• _What is required_
Exactly and without additions, transcribe the line that contains "rewrite Hsplit, Z.mul_assoc." and every line after it in the data.

• _Data shown_

(** The magnitude of a number above 360 and below 2^60 strictly decreases
    when 360 is taken away from it. *)
Lemma round_difference_lt (s : bool) (mx : positive) (ex : Z) :
  SpecFloat.bounded prec emax mx ex = true ->
  -44 < ex \/ (ex = -44 /\ Z.pos mantissa_360 < Z.pos mx) ->
  ex <= 7 ->
  exists (m : positive) (e : Z),
    binary_normalize prec emax
      (cond_Zopp s (Z.pos (fst (shl_align mx ex (-44))) - Z.pos mantissa_360)) (-44) false
    = S754_finite s m e /\
    (e < ex \/ (e = ex /\ Z.pos m < Z.pos mx)).
Proof.
  intros Hb Hgt Hex. unfold mantissa_360 in *.
  destruct (bounded_mantissa mx ex Hb) as [_ [Hhi Hlo]].
  specialize (Hlo ltac:(lia)).
  assert (HV : Z.pos (fst (shl_align mx ex (-44))) = Z.pos mx * 2 ^ (ex + 44)).
  { unfold shl_align. destruct (-44 - ex) as [|d|d] eqn:E; cbn [fst].
    - replace (ex + 44) with 0 by lia. lia.
    - lia.
    - rewrite iter_xO_pow. f_equal. f_equal. lia. }
  set (V := Z.pos (fst (shl_align mx ex (-44)))) in *.
  assert (HP1 : 1 <= 2 ^ (ex + 44)).
  { change 1 with (2 ^ 0). apply Z.pow_le_mono_r; lia. }
  assert (HP2 : 2 ^ (ex + 44) <= 2 ^ 51) by (apply Z.pow_le_mono_r; lia).
  change (2 ^ 51) with 2251799813685248 in HP2.
  change (2 ^ 52) with 4503599627370496 in *.
  change (2 ^ 53) with 9007199254740992 in *.
  assert (HVM : 6333186975989760 < V).
  { rewrite HV. destruct Hgt as [Hgt|[Hgt Hm]].
    - assert (2 ^ 1 <= 2 ^ (ex + 44)) by (apply Z.pow_le_mono_r; lia).
      change (2 ^ 1) with 2 in *.
      revert H. generalize (2 ^ (ex + 44)). intros P HP. nia.
    - subst ex. change (2 ^ (-44 + 44)) with 1. lia. }
  assert (HV104 : V < 2 ^ 104).
  { rewrite HV. change (2 ^ 104) with (9007199254740992 * 2251799813685248). nia. }
  destruct (V - 6333186975989760) as [|z|z] eqn:Ez; try lia.
  destruct (binary_round_m44 s z) as [m [e [HR [Hm [He Hval]]]]]; [lia|].
  exists m, e. split.
  - destruct s; exact HR.
  - assert (Hlt : Z.pos m * 2 ^ (e + 97) < Z.pos mx * 2 ^ (ex + 97)).
    { replace (ex + 97) with ((ex + 44) + 53) by lia.
      rewrite (Z.pow_add_r 2 (ex + 44) 53), Z.mul_assoc, <- HV by lia.
      change (2 ^ 53) with 9007199254740992 in *.
      change (2 ^ 104) with 20282409603651670423947251286016 in *.
      lia. }
    apply (normal_value_lt (Z.pos m) (Z.pos mx) e ex); lia.
Qed.


Lemma SFltb_360_finite (mx : positive) (ex : Z) :
  SFltb (S754_finite false mantissa_360 (-44)) (S754_finite false mx ex) = true ->
  -44 < ex \/ (ex = -44 /\ Z.pos mantissa_360 < Z.pos mx).
Proof.
  unfold SFltb, SFcompare. destruct (Z.compare_spec (-44) ex) as [E|E|E].
  - rewrite Pos.compare_cont_spec, Pos2Z.inj_compare. cbn [Pos.switch_Eq].
    destruct (Z.compare_spec (Z.pos mantissa_360) (Z.pos mx)) as [H1|H1|H1].
    + discriminate.
    + intros _. right. split; lia.
    + discriminate.
  - intros _. left. exact E.
  - discriminate.
Qed.

(** One turn of the first loop on a positive number. *)
Lemma sub_360_step (x : float) (mx : positive) (ex : Z) :
  Prim2SF x = S754_finite false mx ex ->
  (360 <? x)%float = true -> ex <= 7 ->
  exists (m : positive) (e : Z),
    Prim2SF (x - 360)%float = S754_finite false m e /\
    (e < ex \/ (e = ex /\ Z.pos m < Z.pos mx)).
Proof.
  intros Hx Hgt Hex.
  pose proof (Prim2SF_valid x) as Hv. rewrite Hx in Hv. cbn [valid_binary] in Hv.
  rewrite FloatAxioms.ltb_spec, Hx in Hgt.
  change (Prim2SF 360%float) with (S754_finite false mantissa_360 (-44)) in Hgt.
  apply SFltb_360_finite in Hgt.
  destruct (round_difference_lt false mx ex Hv Hgt Hex) as [m [e [HR Hlex]]].
  exists m, e. split; [|exact Hlex].
  rewrite FloatAxioms.sub_spec, Hx.
  change (Prim2SF 360%float) with (S754_finite false mantissa_360 (-44)).
  unfold SF64sub, SFsub.
  replace (Z.min ex (-44)) with (-44) by lia.
  change (fst (shl_align mantissa_360 (-44) (-44))) with mantissa_360.
  revert HR. generalize (fst (shl_align mx ex (-44))). intros p HR.
  replace (cond_Zopp false (Z.pos p) - cond_Zopp false (Z.pos mantissa_360))
    with (cond_Zopp false (Z.pos p - Z.pos mantissa_360)) by (unfold cond_Zopp; lia).
  exact HR.
Qed.

(** One turn of the second loop on a negative number below -360. *)
Lemma add_360_step (x : float) (mx : positive) (ex : Z) :
  Prim2SF x = S754_finite true mx ex ->
  -44 < ex \/ (ex = -44 /\ Z.pos mantissa_360 < Z.pos mx) -> ex <= 7 ->
  exists (m : positive) (e : Z),
    Prim2SF (x + 360)%float = S754_finite true m e /\
    (e < ex \/ (e = ex /\ Z.pos m < Z.pos mx)).
Proof.
  intros Hx Hgt Hex.
  pose proof (Prim2SF_valid x) as Hv. rewrite Hx in Hv. cbn [valid_binary] in Hv.
  destruct (round_difference_lt true mx ex Hv Hgt Hex) as [m [e [HR Hlex]]].
  exists m, e. split; [|exact Hlex].
  rewrite FloatAxioms.add_spec, Hx.
  change (Prim2SF 360%float) with (S754_finite false mantissa_360 (-44)).
  unfold SF64add, SFadd.
  replace (Z.min ex (-44)) with (-44) by lia.
  change (fst (shl_align mantissa_360 (-44) (-44))) with mantissa_360.
  revert HR. generalize (fst (shl_align mx ex (-44))). intros p HR.
  replace (cond_Zopp true (Z.pos p) + cond_Zopp false (Z.pos mantissa_360))
    with (cond_Zopp true (Z.pos p - Z.pos mantissa_360)) by (unfold cond_Zopp; lia).
  exact HR.
Qed.


(** A sum that is exactly non-negative does not round below zero. *)
Lemma binary_round_aux_false_nonneg (m e : Z) (l : location) :
  0 <= m -> SFleb (S754_zero false) (binary_round_aux prec emax false m e l) = true.
Proof.
  intros Hm. unfold binary_round_aux.
  pose proof (shr_fexp_nonneg m e l Hm) as H1.
  destruct (shr_fexp prec emax m e l) as [mrs' e']. simpl in H1.
  pose proof (shr_fexp_nonneg _ e' loc_Exact
                (round_nearest_even_nonneg _ (loc_of_shr_record mrs') H1)) as H2.
  destruct (shr_fexp prec emax _ e' loc_Exact) as [mrs'' e'']. simpl in H2.
  destruct (shr_m mrs'') as [|q|q].
  - reflexivity.
  - destruct (e'' <=? emax - prec); reflexivity.
  - lia.
Qed.

Lemma binary_normalize_nonneg (w e : Z) :
  0 <= w -> SFleb (S754_zero false) (binary_normalize prec emax w e false) = true.
Proof.
  intros Hw. destruct w as [|p|p]; [reflexivity| |lia].
  unfold binary_normalize, binary_round.
  destruct (shl_align p e _) as [mz ez].
  apply binary_round_aux_false_nonneg. lia.
Qed.

(** The last turn of the second loop: from [-360, 0) the sum is not negative. *)
Lemma add_360_nonneg (x : float) (mx : positive) (ex : Z) :
  Prim2SF x = S754_finite true mx ex ->
  ~ (-44 < ex \/ (ex = -44 /\ Z.pos mantissa_360 < Z.pos mx)) ->
  (0 <=? x + 360)%float = true.
Proof.
  intros Hx Hle.
  pose proof (Prim2SF_valid x) as Hv. rewrite Hx in Hv. cbn [valid_binary] in Hv.
  destruct (bounded_mantissa mx ex Hv) as [_ [Hhi _]].
  rewrite FloatAxioms.leb_spec, FloatAxioms.add_spec, Hx.
  change (Prim2SF 360%float) with (S754_finite false mantissa_360 (-44)).
  change (Prim2SF 0%float) with (S754_zero false).
  unfold SF64add, SFadd. apply binary_normalize_nonneg.
  replace (Z.min ex (-44)) with ex by lia.
  assert (HV : fst (shl_align mx ex ex) = mx).
  { unfold shl_align. rewrite Z.sub_diag. reflexivity. }
  rewrite HV. unfold cond_Zopp.
  change (2 ^ 53) with 9007199254740992 in Hhi.
  unfold shl_align. destruct (ex - -44) as [|d|d] eqn:E; cbn [fst].
  - unfold mantissa_360 in *. lia.
  - lia.
  - rewrite iter_xO_pow.
    assert (2 ^ 1 <= 2 ^ Z.pos d) by (apply Z.pow_le_mono_r; lia).
    change (2 ^ 1) with 2 in *. unfold mantissa_360. lia.
Qed.

Lemma SFleb_360 (m : positive) (e : Z) :
  ~ (-44 < e \/ (e = -44 /\ Z.pos mantissa_360 < Z.pos m)) ->
  SFleb (S754_finite false m e) (S754_finite false mantissa_360 (-44)) = true.
Proof.
  intros H. unfold SFleb, SFcompare.
  destruct (Z.compare_spec e (-44)) as [E|E|E].
  - rewrite Pos.compare_cont_spec, Pos2Z.inj_compare. cbn [Pos.switch_Eq].
    destruct (Z.compare_spec (Z.pos m) (Z.pos mantissa_360)) as [H1|H1|H1];
      [reflexivity|reflexivity|lia].
  - reflexivity.
  - lia.
Qed.

(** For numbers that are not NaN, "not below" is "at least". *)
Lemma SFleb_zero_not_ltb (X : spec_float) :
  SFleb (S754_zero false) X = true -> SFltb X (S754_zero false) = false.
Proof. destruct X as [[]|[]| |[] m e]; simpl; intros H; try reflexivity; discriminate. Qed.

Lemma SFltb_360_false_leb (s : bool) (m : positive) (e : Z) :
  SFltb (S754_finite false mantissa_360 (-44)) (S754_finite s m e) = false ->
  SFleb (S754_finite s m e) (S754_finite false mantissa_360 (-44)) = true.
Proof.
  intros H. destruct s; [reflexivity|]. apply SFleb_360. intros Hgt.
  revert H. unfold SFltb, SFcompare.
  destruct (Z.compare_spec (-44) e) as [E|E|E].
  - rewrite Pos.compare_cont_spec, Pos2Z.inj_compare. cbn [Pos.switch_Eq].
    destruct (Z.compare_spec (Z.pos mantissa_360) (Z.pos m)) as [H1|H1|H1].
    + intros _. lia.
    + discriminate.
    + intros _. lia.
  - discriminate.
  - intros _. lia.
Qed.

(** The last turn of the second loop does not overshoot: from [-360, 0) the
    rounded sum is at most 360. *)
Lemma add_360_le_360 (x : float) (mx : positive) (ex : Z) :
  Prim2SF x = S754_finite true mx ex ->
  ~ (-44 < ex \/ (ex = -44 /\ Z.pos mantissa_360 < Z.pos mx)) ->
  (x + 360 <=? 360)%float = true.
Proof.
  intros Hx Hle.
  pose proof (Prim2SF_valid x) as Hv. rewrite Hx in Hv. cbn [valid_binary] in Hv.
  destruct (bounded_mantissa mx ex Hv) as [Hex [Hhi _]].
  rewrite FloatAxioms.leb_spec, FloatAxioms.add_spec, Hx.
  change (Prim2SF 360%float) with (S754_finite false mantissa_360 (-44)).
  unfold SF64add, SFadd.
  replace (Z.min ex (-44)) with ex by lia.
  assert (HV : fst (shl_align mx ex ex) = mx).
  { unfold shl_align. rewrite Z.sub_diag. reflexivity. }
  rewrite HV. clear HV.
  assert (HM : Z.pos (fst (shl_align mantissa_360 (-44) ex))
               = Z.pos mantissa_360 * 2 ^ (-44 - ex)).
  { unfold shl_align. destruct (ex - -44) as [|d|d] eqn:E; cbn [fst].
    - replace (-44 - ex) with 0 by lia. lia.
    - lia.
    - rewrite iter_xO_pow. f_equal. f_equal. lia. }
  revert HM. generalize (fst (shl_align mantissa_360 (-44) ex)). intros M' HM.
  unfold cond_Zopp.
  set (k := -44 - ex) in *.
  assert (Hk : 0 <= k) by (unfold k; lia).
  assert (HPk : 0 < 2 ^ k) by (apply Z.pow_pos_nonneg; lia).
  change (2 ^ 53) with 9007199254740992 in Hhi.
  assert (Hw : 0 <= - Z.pos mx + Z.pos M').
  { rewrite HM. unfold mantissa_360 in *.
    assert (k = 0 \/ 1 <= k) as [Hk0|Hk1] by lia.
    - rewrite Hk0. change (2 ^ 0) with 1. unfold k in Hk0. lia.
    - assert (2 ^ 1 <= 2 ^ k) by (apply Z.pow_le_mono_r; lia).
      change (2 ^ 1) with 2 in *. lia. }
  destruct (- Z.pos mx + Z.pos M') as [|z|z] eqn:Ez; [reflexivity| |lia].
  cbn [binary_normalize].
  pose proof (digits2_pos_bounds z) as [Dlo Dhi].
  assert (Hzlt : Z.pos z < Z.pos mantissa_360 * 2 ^ k) by lia.
  assert (Hdhi : Z.pos (digits2_pos z) <= 53 + k).
  { destruct (Z.le_gt_cases (Z.pos (digits2_pos z)) (53 + k)) as [H|H]; [exact H|exfalso].
    assert (2 ^ (53 + k) <= 2 ^ (Z.pos (digits2_pos z) - 1))
      by (apply Z.pow_le_mono_r; lia).
    rewrite Z.pow_add_r in H0 by lia.
    change (2 ^ 53) with 9007199254740992 in H0. unfold mantissa_360 in Hzlt. nia. }
  assert (Hdlo : k = 0 \/ 51 + k <= Z.pos (digits2_pos z)).
  { assert (k = 0 \/ 1 <= k) as [Hk0|Hk1] by lia; [left; exact Hk0|right].
    destruct (Z.le_gt_cases (51 + k) (Z.pos (digits2_pos z))) as [H|H]; [exact H|exfalso].
    assert (2 ^ Z.pos (digits2_pos z) <= 2 ^ (50 + k))
      by (apply Z.pow_le_mono_r; lia).
    rewrite Z.pow_add_r in H0 by lia.
    assert (2 ^ 1 <= 2 ^ k) by (apply Z.pow_le_mono_r; lia).
    change (2 ^ 1) with 2 in *.
    change (2 ^ 50) with 1125899906842624 in H0.
    rewrite HM in Ez. unfold mantissa_360 in Ez. nia. }
  destruct (binary_round_normal false z ex) as [m [e [HR [Hm Hcase]]]];
    try (unfold k in *; lia).
  rewrite HR. apply SFleb_360.
  destruct Hcase as [[Hd [He Hval]]|[Hd [He Hval]]].
  - intros [Hgt|[Heq Hlt]]; [unfold k in *; lia|].
    assert (Hd53 : Z.pos (digits2_pos z) = 53) by (unfold k in *; lia).
    assert (Hk0 : k = 0) by (unfold k in *; lia).
    rewrite Hd53 in Hval. change (2 ^ (53 - 53)) with 1 in Hval.
    rewrite Hk0 in Hzlt. change (2 ^ 0) with 1 in Hzlt. lia.
  - set (n := Z.pos (digits2_pos z) - 53) in *.
    assert (Hn : 0 < n <= k) by (unfold n; lia).
    assert (HPn : 0 < 2 ^ n) by (apply Z.pow_pos_nonneg; lia).
    assert (Hsplit : 2 ^ k = 2 ^ (k - n) * 2 ^ n)
      by (rewrite <- Z.pow_add_r by lia; f_equal; lia).
    assert (Hq : Z.pos z / 2 ^ n < Z.pos mantissa_360 * 2 ^ (k - n)).
    { apply Z.div_lt_upper_bound; [lia|].
      rewrite (Z.mul_comm (2 ^ n)), <- Z.mul_assoc, <- Hsplit. exact Hzlt. }
    assert (Hub : (Z.pos z / 2 ^ n + 1) * 2 ^ n <= Z.pos mantissa_360 * 2 ^ k).
    { rewrite Hsplit, Z.mul_assoc. apply Z.mul_le_mono_nonneg_r; lia. }
    apply (normal_value_le (Z.pos m) (Z.pos mantissa_360) e (-44) ex); try lia.
    + unfold mantissa_360. change (2 ^ 52) with 4503599627370496.
      change (2 ^ 53) with 9007199254740992. lia.
    + fold k. lia.
Qed.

• _Answer section_
    { rewrite Hsplit, Z.mul_assoc. apply Z.mul_le_mono_nonneg_r; lia. }
    apply (normal_value_le (Z.pos m) (Z.pos mantissa_360) e (-44) ex); try lia.
    + unfold mantissa_360. change (2 ^ 52) with 4503599627370496.
      change (2 ^ 53) with 9007199254740992. lia.
    + fold k. lia.
Qed.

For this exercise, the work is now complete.